Which presidents have faced congressional requests for testimony?
Roughly one of every four presidents in U.S. history have faced subpoenas from Congress or testified in a court case, during or after their presidency.
Presidents and former presidents have responded to these requests in various ways, sometimes fighting them, sometimes partially cooperating and sometimes testifying voluntarily.
• Thomas Jefferson. Congress sought documents and testimony from Jefferson in the treason trial of Aaron Burr, who had served as Jefferson’s vice president. Jefferson complied with some of the document requests but would not testify, and the resulting Supreme Court case gave birth to the legal notion of executive privilege, which protects internal executive deliberations from public disclosure.
• John Quincy Adams, John Tyler, and James K. Polk. As part of a probe into suspected spending irregularities by Daniel Webster during his tenure as secretary of state, Polk, the sitting president, declined to provide all of what Congress had requested, to avoid intruding on his predecessors’ privacy. Adams and Tyler, both out of office by then, were subpoenaed to fill in some of the gaps in information. Tyler agreed to testify; Adams submitted a deposition.
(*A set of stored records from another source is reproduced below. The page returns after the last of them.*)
(** C6: what the transport creates fits together.  The transport of some
    process created a transmitter of mode [INTRA], [SHM] or [RTPS] (a hybrid one is
    the subject of [Receivers.hybrid_exactly_once]), and it is enabled; that of
    another process, or the same, created receivers of any modes but the hybrid
    one on any channels, with distinct listeners.  If Fast-RTPS works for those that
    need it, a message that serialises and parses back, with a number below [2^64],
    sent when the medium works, calls the listener of every receiver of the same mode
    on the channel exactly once, with the message, if the medium reaches its process
    ([INTRA]: the same process; [SHM]: the same host; [RTPS]: any), and not at all if
    it does not; and it calls no other receiver on the channel. *)
Theorem created_exactly_once xt uuid attr q mode Tt ep (tr : transmitter W) Tt' x notifier rs r msg data seq rel e parse l :
  CreateTransmitter xt uuid attr q mode Tt = (Some (Basic ep tr), Tt') → participant_ Tt = true → enabled tr = true → sender_ok Hash ep →
  (∀ r, r ∈ rs → r_mode r ≠ HYBRID) → (∀ r, r ∈ rs → r_mode r = RTPS → usable x r) → NoDup (r_listener <$> rs) →
  r ∈ rs → l = r_listener r → r_channel r = RoleAttributes.channel_id attr → 0 <= seq < 2 ^ 64 →
  HybridTransmitter.working e → HybridTransmitter.room msg tr → ser msg = Some data → parse l data = Some msg →
  (reaches rel SHM = true → host_ip x = RoleAttributes.host_ip attr) →
  calls_of l (hear_all (S := S) Hash parse rel
      (Transmit e msg (MessageInfo.MessageInfo2 Hash (Endpoint.id_ ep) seq) tr).1.2 (dispatchers (create_all x rs (Transport x notifier)))).1 =
    if decide (r_mode r = mode) then if reaches rel mode then [(l, msg)] else [] else [].
Proof.
  intros Hct Hpt Hen (Hw & Hupd & Hid & Ht) Hm Hu Hnd Hr -> Hc Hseq He Hroom Hser Hparse Hhost.
  destruct (created_basic xt uuid attr q mode Tt ep tr Tt' Hct Hpt) as (Hmode & Hkind & Hch & Hip). rewrite <- Hch in Hc. rewrite <- Hip in Hhost.
  destruct (create_all_installed x notifier rs Hm Hu) as [As Hin]. pose proof Hin as [].
  set (info := MessageInfo.MessageInfo2 _ _ _).
  pose proof (HybridTransmitter.Transmit_emits Hash (Endpoint.attr_ ep) mode e msg data info tr Hkind Hmode He Hroom Hser) as Hemit.
  rewrite Hen in Hemit. destruct Hemit as (y & -> & Hy & Hcarries).
  assert (sending Hash (Endpoint.attr_ ep) info (RoleAttributes.id (Endpoint.attr_ ep))) as Hsend.
  { constructor; [|done|done|done]. unfold MessageInfo.well_typed. split; [done|]. split; [done|]. split; [done|]. repeat constructor; done. }
  set (o := RoleAttributes.id (Endpoint.attr_ ep)) in *.
  assert (∀ k, proper k → filter (λ l', l' = r_listener r) (fst <$> Dispatcher.deliveries (type_of k) (r_channel r) o (false, As k)) =
    if decide (r_mode r = k) then [r_listener r] else []) as Hlisted.
  { intros k Hk. rewrite deliveries_typed by (by apply in_typed0). rewrite in_peers0, app_nil_r, in_listeners0 by done. by apply listed_once. }
  cbn [hear_all].
  pose proof (hear_delivers Hash parse As (dispatchers (create_all x rs (Transport x notifier))) (r_listener r) (Endpoint.attr_ ep) msg data info o rel y) as Hcalls.
  cbv zeta beta in Hcalls. rewrite <- Hc, Hy, !Hlisted in Hcalls by done.
  destruct (hear Hash parse rel y _) as [calls p]. cbn [fst] in *. rewrite app_nil_r, Hcalls; try done.
  - destruct (reaches rel mode), (decide (r_mode r = mode)); done.
  - destruct (decide (r_mode r = SHM)) as [E|]; [|done]. intros _. by apply in_segments0.
  - destruct (decide (r_mode r = RTPS)) as [E|]; [|done]. intros _. by apply in_subs0.
  - intros Hreach. by rewrite in_host0, (Hhost Hreach).
Qed.
End transport.
End Transport.
(** * Transcription orchestration of whisper-ui: a shallow embedding

    The domain entities ([Transcription], [AudioFile]), the repositories,
    the local file storage and the use cases Transcribe, Retranscribe,
    Enhance, DeleteTranscription, GetTranscription, GetTranscriptionHistory,
    GetAudioFileTranscriptions and DeleteAudioFile are embedded as Rocq
    functions.
    Python exceptions are modelled by [result]; the effects of the use cases
    (database rows, files on disk, calls made to the LLM port) by a state
    and exception monad over [World], in which an exception does not roll
    back the effects performed before it (as in Python). *)

From Stdlib Require Import String Ascii List ZArith QArith Bool Lia Sorted Permutation.
Import ListNotations.
Open Scope string_scope.

(** ** Python exceptions and the [str] helpers *)

Inductive ExnKind : Type :=
| ValueError
| RepositoryException
| ServiceException
| OtherException.

Record Exn : Type := mkExn { exn_kind : ExnKind; exn_msg : string }.

(** [str(e)] of an exception is its message. *)
Definition str (e : Exn) : string := exn_msg e.

Inductive result (A : Type) : Type :=
| Ok (a : A)
| Raise (e : Exn).
Arguments Ok {A} a.
Arguments Raise {A} e.

(** Characters removed by Python's [str.strip()] (ASCII part of [str.isspace]). *)
Definition is_py_space (c : ascii) : bool :=
  let n := nat_of_ascii c in
  (Nat.leb 9 n && Nat.leb n 13) || (Nat.leb 28 n && Nat.leb n 32).

Fixpoint drop_space (l : list ascii) : list ascii :=
  match l with
  | [] => []
  | c :: l' => if is_py_space c then drop_space l' else l
  end.

(** [s.strip()] *)
Definition strip (s : string) : string :=
  string_of_list_ascii
    (rev (drop_space (rev (drop_space (list_ascii_of_string s))))).

(** Python truthiness of a [str]. *)
Definition truthy (s : string) : bool := negb (String.eqb s "").

(** ** Domain entity [Transcription] (src/domain/entities/transcription.py) *)

Inductive TranscriptionStatus : Type :=
| PENDING
| PROCESSING
| COMPLETED
| FAILED.

Definition status_eqb (a b : TranscriptionStatus) : bool :=
  match a, b with
  | PENDING, PENDING | PROCESSING, PROCESSING
  | COMPLETED, COMPLETED | FAILED, FAILED => true
  | _, _ => false
  end.

Definition opt_string_eqb (a b : option string) : bool :=
  match a, b with
  | None, None => true
  | Some x, Some y => String.eqb x y
  | _, _ => false
  end.

(** Datetimes are integers (the clock of the world); floats are rationals. *)
Record Transcription : Type := mkTranscription {
  id : string;
  audio_file_id : string;
  text : option string;
  status : TranscriptionStatus;
  language : option string;
  duration_seconds : Q;
  created_at : Z;
  completed_at : option Z;
  error_message : option string;
  model : option string;
  processing_time_seconds : option Q;
  enable_llm_enhancement : bool;
  enhanced_text : option string;
  llm_processing_time_seconds : option Q;
  llm_enhancement_status : option string;
  llm_error_message : option string;
  vad_filter_used : bool;
  enable_tashkeel : bool
}.

Definition NO_SPEECH : string := "(No speech detected)".

Definition value_error {A} (msg : string) : result A := Raise (mkExn ValueError msg).

(** [mark_as_processing] *)
Definition mark_as_processing (t : Transcription) : result Transcription :=
  if negb (status_eqb (status t) PENDING) then
    value_error "Cannot process transcription: only PENDING transcriptions can be marked as PROCESSING."
  else Ok {| id := id t; audio_file_id := audio_file_id t; text := text t;
             status := PROCESSING; language := language t;
             duration_seconds := duration_seconds t; created_at := created_at t;
             completed_at := completed_at t; error_message := error_message t;
             model := model t; processing_time_seconds := processing_time_seconds t;
             enable_llm_enhancement := enable_llm_enhancement t;
             enhanced_text := enhanced_text t;
             llm_processing_time_seconds := llm_processing_time_seconds t;
             llm_enhancement_status := llm_enhancement_status t;
             llm_error_message := llm_error_message t;
             vad_filter_used := vad_filter_used t; enable_tashkeel := enable_tashkeel t |}.

(** [complete(text, language, duration=None, processing_time=None)];
    [now] is [datetime.utcnow()]. *)
Definition complete (now : Z) (t : Transcription) (txt : string) (lang : option string)
    (duration : option Q) (processing_time : option Q) : result Transcription :=
  if negb (status_eqb (status t) PROCESSING) then
    value_error "Cannot complete transcription: only PROCESSING transcriptions can be completed."
  else
    let new_text := if truthy txt && truthy (strip txt) then strip txt else NO_SPEECH in
    Ok {| id := id t; audio_file_id := audio_file_id t; text := Some new_text;
          status := COMPLETED; language := lang;
          duration_seconds := match duration with Some d => d | None => duration_seconds t end;
          created_at := created_at t;
          completed_at := Some now; error_message := None;
          model := model t;
          processing_time_seconds :=
            match processing_time with Some p => Some p | None => processing_time_seconds t end;
          enable_llm_enhancement := enable_llm_enhancement t;
          enhanced_text := enhanced_text t;
          llm_processing_time_seconds := llm_processing_time_seconds t;
          llm_enhancement_status := llm_enhancement_status t;
          llm_error_message := llm_error_message t;
          vad_filter_used := vad_filter_used t; enable_tashkeel := enable_tashkeel t |}.

(** [fail(error_message)] *)
Definition fail (now : Z) (t : Transcription) (msg : string) : result Transcription :=
  if negb (truthy msg) || negb (truthy (strip msg)) then
    value_error "Error message cannot be empty"
  else
    Ok {| id := id t; audio_file_id := audio_file_id t; text := text t;
          status := FAILED; language := language t;
          duration_seconds := duration_seconds t; created_at := created_at t;
          completed_at := Some now; error_message := Some (strip msg);
          model := model t; processing_time_seconds := processing_time_seconds t;
          enable_llm_enhancement := enable_llm_enhancement t;
          enhanced_text := enhanced_text t;
          llm_processing_time_seconds := llm_processing_time_seconds t;
          llm_enhancement_status := llm_enhancement_status t;
          llm_error_message := llm_error_message t;
          vad_filter_used := vad_filter_used t; enable_tashkeel := enable_tashkeel t |}.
• Abraham Lincoln. During the Civil War, the House Judiciary Committee was investigating a message that had been leaked to the press. Lincoln decided to testify voluntarily to the committee.
• Theodore Roosevelt. As a former president, Roosevelt voluntarily testified twice before Congress, once about a business deal that involved U.S. Steel and once about donations to his presidential campaign.
• Harry Truman. Shortly after he left office in 1953, Truman dodged a subpoena from the House Un-American Activities Committee, which was investigating Communist Party influence in government, including an allegation that Truman had unknowingly appointed a Russian spy to a federal position. Truman argued that his former status as president meant he was immune from the subpoena, although he did subsequently appear on national television denying the charge.
• Richard Nixon. During the Watergate investigation, Nixon sought to block a congressional subpoena for records, including Oval Office recordings. Among other things, Nixon cited Truman’s actions to justify his lack of cooperation with Congress. However, the Supreme Court rejected Nixon’s claims of executive privilege, writing, “The president’s generalized assertion of privilege must yield to the demonstrated, specific need for evidence in a pending criminal trial and the fundamental demands of due process of law in the fair administration of criminal justice.” Within weeks, facing an impeachment vote in the House, Nixon resigned.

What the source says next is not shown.